Que faire des artistes condamnés ?

En 2024, le musicien Bertrand Cantat, condamné après avoir tué invo­lon­tai­re­ment sa compagne Marie Trintignant, sortira un nouvel album. Quel sort faire aux artistes qui, reconnus coupables de violences de genre, ont purgé leur peine ? Nora Bouazzouni pose la question de la réin­ser­tion des artistes condamnés.
Publié le 27 juillet 2023
Chronique : Que faire des artistes condamnés ?

En mars 20233, le chanteur Chris Brown, condamné en 2009 pour violences sur son ex-compagne Rihanna, donnait son troisième concert de l’année à Paris : selon Live Nation, pro­duc­teur de sa tournée, il s’agissait de « satis­faire la demande phé­no­mé­nale » du public.

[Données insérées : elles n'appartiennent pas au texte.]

(** C5, amended. On every graph, for every direct-reference map and every
    depth limit, the engine returns a result in which no identifier, as it
    is written, sits at two different levels, and in which no level above 2
    holds an identifier that is, as written, a key of the direct-reference
    map. *)
Theorem levels_disjoint_raw
    (data : graph_data) (direct_refs : list (string * details))
    (max_depth : Z) :
  ∃ r, find_indirect_references (load_graph data) direct_refs max_depth = Ok r
       ∧ (∀ k1 k2 x, at_level r k1 x → at_level r k2 x → k1 = k2)
       ∧ (∀ k x, at_level r k x → 2 < k → x ∉ PyDict.keys direct_refs).
Proof.
  destruct (find_indirect_references_inv data direct_refs max_depth)
    as (st & Hst & Hinv).
  eexists. split_and!; [done| |].
  - apply (inv_disjoint _ _ _ Hinv).
  - apply (inv_seeds _ _ _ Hinv).
Qed.

Lemma levels_disjoint_raw_witness :
  ∃ r, find_indirect_references (load_graph Scenario.respelled)
         [("S"%string, in_graph "s.pdf"
                         (mkNode "s.pdf" "s.pdf" (Some "S"%string)
                            (Some ["AB"%string]) 1))] 5 = Ok r
       ∧ (∀ k1 k2 x, at_level r k1 x → at_level r k2 x → k1 = k2)
       ∧ (∀ k x, at_level r k x → 2 < k → x ∉ ["S"%string]).
Proof.
  exact (levels_disjoint_raw Scenario.respelled
           [("S"%string, in_graph "s.pdf"
                           (mkNode "s.pdf" "s.pdf" (Some "S"%string)
                              (Some ["AB"%string]) 1))] 5).
Defined.

(** ** Cycles (C7) *)

(** C7, refuted at scenario A. Seeded from [X]'s direct reference [Y] with
    [max_depth = 5], the result holds [X] at level 2: the engine is handed
    the direct references only, so the document under analysis comes back
    as its own indirect reference. *)
Lemma cycle_rediscovers_origin :
  ∃ r, find_indirect_references (load_graph Scenario.cycle)
         Scenario.cycle_direct 5 = Ok r
       ∧ ¬ (∀ k x, at_level r k x → x ≠ "X"%string ∧ x ≠ "Y"%string).
Proof.
  eexists. split; [vm_compute; reflexivity|].
  intros H. destruct (H 2 "X"%string); [|done].
  exists {[ "X"%string ]}.
  split; [vm_compute; reflexivity | by apply elem_of_singleton].
Qed.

Quelques semaines plus tôt, le Hellfest, festival français de heavy metal, avait été épinglé par le média StreetPress pour avoir, entre autres, invité Tommy Lee et Tim Lambesis : le premier a été condamné pour violences conju­gales, le second pour tentative d’assassinat sur sa conjointe. Le directeur de l’événement invoquait alors le principe de « réin­ser­tion pour les personnes ayant purgé leur peine ». Au mois d’avril, ce sont plusieurs artistes programmé·es au festival anglais Be Reyt qui annu­laient leur venue en apprenant la par­ti­ci­pa­tion de Tom Meighan, l’ex-chanteur du groupe de rock Kasabian, condamné pour l’agression de sa fiancée en 2020. L’organisation défendait son choix en invoquant « le droit à une seconde chance ».

En France, l’emblème des violences faites aux femmes se nomme Bertrand Cantat : il a annoncé, pour sortir un nouvel album en 2024, vouloir lancer une campagne de finan­ce­ment par­ti­ci­pa­tif. Il y a vingt ans, à Vilnius (Lituanie), l’ex-chanteur de Noir Désir avait été condamné à huit ans de prison, pour « meurtre commis en cas d’intention indirecte indé­ter­mi­née », sur sa compagne, Marie Trintignant. Depuis, ses appa­ri­tions publiques ne cessent de faire débat.

Juger l’homme ou l’artiste ?

En 2010, son contrôle judi­ciaire ayant pris fin, il était briè­ve­ment remonté sur scène à Bègles (Gironde). Le chro­ni­queur Guy Carlier avait alors déclaré sur Europe 1: « Le droit à l’oubli existe pour Bertrand Cantat, mais en montant sur scène, il dénie ce droit à l’oubli pour Nadine Trintignant. Et s’il a purgé sa peine, à chacun de ses concerts, Nadine Trintignant subira à nouveau la sienne. » Un ressenti confirmé par la mère de Marie qui, dans une interview donnée en 2018 à l’émission de France 2 « Stupéfiant ! », jugeait «honteux, indécent, dégueu­lasse» de voir le res­pon­sable de la mort de sa fille « se faire applaudir après avoir tué ».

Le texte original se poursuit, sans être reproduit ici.